(Saved entries)
BEGIN

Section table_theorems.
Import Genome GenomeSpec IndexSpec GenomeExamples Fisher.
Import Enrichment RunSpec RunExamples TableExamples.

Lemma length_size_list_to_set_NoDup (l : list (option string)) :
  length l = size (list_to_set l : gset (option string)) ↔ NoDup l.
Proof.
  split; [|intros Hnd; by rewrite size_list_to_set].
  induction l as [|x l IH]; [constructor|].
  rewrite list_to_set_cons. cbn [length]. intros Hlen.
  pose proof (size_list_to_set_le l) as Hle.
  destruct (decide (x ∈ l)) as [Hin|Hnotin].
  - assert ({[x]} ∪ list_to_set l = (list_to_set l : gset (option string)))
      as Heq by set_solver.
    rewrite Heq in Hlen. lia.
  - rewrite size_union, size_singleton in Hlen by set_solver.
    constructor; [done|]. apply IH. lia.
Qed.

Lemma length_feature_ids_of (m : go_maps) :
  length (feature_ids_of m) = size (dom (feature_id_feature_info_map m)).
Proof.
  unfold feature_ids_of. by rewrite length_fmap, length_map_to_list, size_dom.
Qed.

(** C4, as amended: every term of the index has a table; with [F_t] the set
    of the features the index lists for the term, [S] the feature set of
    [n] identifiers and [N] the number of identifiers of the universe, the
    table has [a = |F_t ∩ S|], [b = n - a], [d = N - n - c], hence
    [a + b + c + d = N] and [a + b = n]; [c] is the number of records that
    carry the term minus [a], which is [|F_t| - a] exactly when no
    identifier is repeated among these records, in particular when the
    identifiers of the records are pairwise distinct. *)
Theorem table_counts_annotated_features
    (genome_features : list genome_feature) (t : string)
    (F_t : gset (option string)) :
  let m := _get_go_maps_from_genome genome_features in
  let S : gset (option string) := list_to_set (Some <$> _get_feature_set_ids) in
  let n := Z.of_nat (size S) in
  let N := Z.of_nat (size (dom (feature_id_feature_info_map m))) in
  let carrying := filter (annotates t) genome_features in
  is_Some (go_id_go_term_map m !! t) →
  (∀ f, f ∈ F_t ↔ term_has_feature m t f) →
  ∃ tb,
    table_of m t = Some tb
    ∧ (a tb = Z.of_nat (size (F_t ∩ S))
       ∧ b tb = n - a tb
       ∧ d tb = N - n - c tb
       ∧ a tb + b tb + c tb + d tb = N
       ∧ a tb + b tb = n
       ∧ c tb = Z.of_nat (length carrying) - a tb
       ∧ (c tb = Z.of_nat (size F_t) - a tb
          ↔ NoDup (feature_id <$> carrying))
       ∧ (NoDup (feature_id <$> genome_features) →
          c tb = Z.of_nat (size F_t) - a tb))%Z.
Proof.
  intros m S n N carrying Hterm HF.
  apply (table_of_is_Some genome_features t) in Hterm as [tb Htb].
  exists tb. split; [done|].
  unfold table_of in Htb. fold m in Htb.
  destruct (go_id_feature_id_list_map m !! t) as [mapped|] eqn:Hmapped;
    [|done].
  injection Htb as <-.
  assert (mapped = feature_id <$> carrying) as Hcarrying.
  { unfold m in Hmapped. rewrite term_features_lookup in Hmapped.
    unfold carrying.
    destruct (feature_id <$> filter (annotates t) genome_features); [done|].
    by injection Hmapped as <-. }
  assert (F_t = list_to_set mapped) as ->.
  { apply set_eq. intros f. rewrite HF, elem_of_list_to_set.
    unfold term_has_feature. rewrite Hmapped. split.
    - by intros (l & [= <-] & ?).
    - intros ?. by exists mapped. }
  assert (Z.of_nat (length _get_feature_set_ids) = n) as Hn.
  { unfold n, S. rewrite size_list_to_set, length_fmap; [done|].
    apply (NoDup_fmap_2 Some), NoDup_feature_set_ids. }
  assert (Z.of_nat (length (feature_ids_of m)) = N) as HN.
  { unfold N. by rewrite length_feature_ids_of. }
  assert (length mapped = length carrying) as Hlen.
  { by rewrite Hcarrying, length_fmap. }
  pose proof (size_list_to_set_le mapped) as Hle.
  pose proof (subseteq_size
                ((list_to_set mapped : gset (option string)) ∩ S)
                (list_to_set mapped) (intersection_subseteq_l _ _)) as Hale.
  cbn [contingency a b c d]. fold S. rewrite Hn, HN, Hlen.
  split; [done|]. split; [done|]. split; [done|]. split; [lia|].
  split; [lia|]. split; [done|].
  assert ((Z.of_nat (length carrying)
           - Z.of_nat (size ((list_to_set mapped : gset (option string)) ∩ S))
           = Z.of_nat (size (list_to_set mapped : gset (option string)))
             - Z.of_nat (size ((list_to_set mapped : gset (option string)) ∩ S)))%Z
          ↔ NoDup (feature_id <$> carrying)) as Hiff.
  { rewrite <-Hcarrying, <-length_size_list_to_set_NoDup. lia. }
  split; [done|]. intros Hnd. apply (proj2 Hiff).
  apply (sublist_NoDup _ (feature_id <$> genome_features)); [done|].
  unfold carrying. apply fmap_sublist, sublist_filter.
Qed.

END

Activity
Would you please give the data above again, exactly as it appears?

Final answer
Section table_theorems.
Import Genome GenomeSpec IndexSpec GenomeExamples Fisher.
Import Enrichment RunSpec RunExamples TableExamples.

Lemma length_size_list_to_set_NoDup (l : list (option string)) :
  length l = size (list_to_set l : gset (option string)) ↔ NoDup l.
Proof.
  split; [|intros Hnd; by rewrite size_list_to_set].
  induction l as [|x l IH]; [constructor|].
  rewrite list_to_set_cons. cbn [length]. intros Hlen.
  pose proof (size_list_to_set_le l) as Hle.
  destruct (decide (x ∈ l)) as [Hin|Hnotin].
  - assert ({[x]} ∪ list_to_set l = (list_to_set l : gset (option string)))
      as Heq by set_solver.
    rewrite Heq in Hlen. lia.
  - rewrite size_union, size_singleton in Hlen by set_solver.
    constructor; [done|]. apply IH. lia.
Qed.

Lemma length_feature_ids_of (m : go_maps) :
  length (feature_ids_of m) = size (dom (feature_id_feature_info_map m)).
Proof.
  unfold feature_ids_of. by rewrite length_fmap, length_map_to_list, size_dom.
Qed.

(** C4, as amended: every term of the index has a table; with [F_t] the set
    of the features the index lists for the term, [S] the feature set of
    [n] identifiers and [N] the number of identifiers of the universe, the
    table has [a = |F_t ∩ S|], [b = n - a], [d = N - n - c], hence
    [a + b + c + d = N] and [a + b = n]; [c] is the number of records that
    carry the term minus [a], which is [|F_t| - a] exactly when no
    identifier is repeated among these records, in particular when the
    identifiers of the records are pairwise distinct. *)
Theorem table_counts_annotated_features
    (genome_features : list genome_feature) (t : string)
    (F_t : gset (option string)) :
  let m := _get_go_maps_from_genome genome_features in
  let S : gset (option string) := list_to_set (Some <$> _get_feature_set_ids) in
  let n := Z.of_nat (size S) in
  let N := Z.of_nat (size (dom (feature_id_feature_info_map m))) in
  let carrying := filter (annotates t) genome_features in
  is_Some (go_id_go_term_map m !! t) →
  (∀ f, f ∈ F_t ↔ term_has_feature m t f) →
  ∃ tb,
    table_of m t = Some tb
    ∧ (a tb = Z.of_nat (size (F_t ∩ S))
       ∧ b tb = n - a tb
       ∧ d tb = N - n - c tb
       ∧ a tb + b tb + c tb + d tb = N
       ∧ a tb + b tb = n
       ∧ c tb = Z.of_nat (length carrying) - a tb
       ∧ (c tb = Z.of_nat (size F_t) - a tb
          ↔ NoDup (feature_id <$> carrying))
       ∧ (NoDup (feature_id <$> genome_features) →
          c tb = Z.of_nat (size F_t) - a tb))%Z.
Proof.
  intros m S n N carrying Hterm HF.
  apply (table_of_is_Some genome_features t) in Hterm as [tb Htb].
  exists tb. split; [done|].
  unfold table_of in Htb. fold m in Htb.
  destruct (go_id_feature_id_list_map m !! t) as [mapped|] eqn:Hmapped;
    [|done].
  injection Htb as <-.
  assert (mapped = feature_id <$> carrying) as Hcarrying.
  { unfold m in Hmapped. rewrite term_features_lookup in Hmapped.
    unfold carrying.
    destruct (feature_id <$> filter (annotates t) genome_features); [done|].
    by injection Hmapped as <-. }
  assert (F_t = list_to_set mapped) as ->.
  { apply set_eq. intros f. rewrite HF, elem_of_list_to_set.
    unfold term_has_feature. rewrite Hmapped. split.
    - by intros (l & [= <-] & ?).
    - intros ?. by exists mapped. }
  assert (Z.of_nat (length _get_feature_set_ids) = n) as Hn.
  { unfold n, S. rewrite size_list_to_set, length_fmap; [done|].
    apply (NoDup_fmap_2 Some), NoDup_feature_set_ids. }
  assert (Z.of_nat (length (feature_ids_of m)) = N) as HN.
  { unfold N. by rewrite length_feature_ids_of. }
  assert (length mapped = length carrying) as Hlen.
  { by rewrite Hcarrying, length_fmap. }
  pose proof (size_list_to_set_le mapped) as Hle.
  pose proof (subseteq_size
                ((list_to_set mapped : gset (option string)) ∩ S)
                (list_to_set mapped) (intersection_subseteq_l _ _)) as Hale.
  cbn [contingency a b c d]. fold S. rewrite Hn, HN, Hlen.
  split; [done|]. split; [done|]. split; [done|]. split; [lia|].
  split; [lia|]. split; [done|].
  assert ((Z.of_nat (length carrying)
           - Z.of_nat (size ((list_to_set mapped : gset (option string)) ∩ S))
           = Z.of_nat (size (list_to_set mapped : gset (option string)))
             - Z.of_nat (size ((list_to_set mapped : gset (option string)) ∩ S)))%Z
          ↔ NoDup (feature_id <$> carrying)) as Hiff.
  { rewrite <-Hcarrying, <-length_size_list_to_set_NoDup. lia. }
  split; [done|]. intros Hnd. apply (proj2 Hiff).
  apply (sublist_NoDup _ (feature_id <$> genome_features)); [done|].
  unfold carrying. apply fmap_sublist, sublist_filter.
Qed.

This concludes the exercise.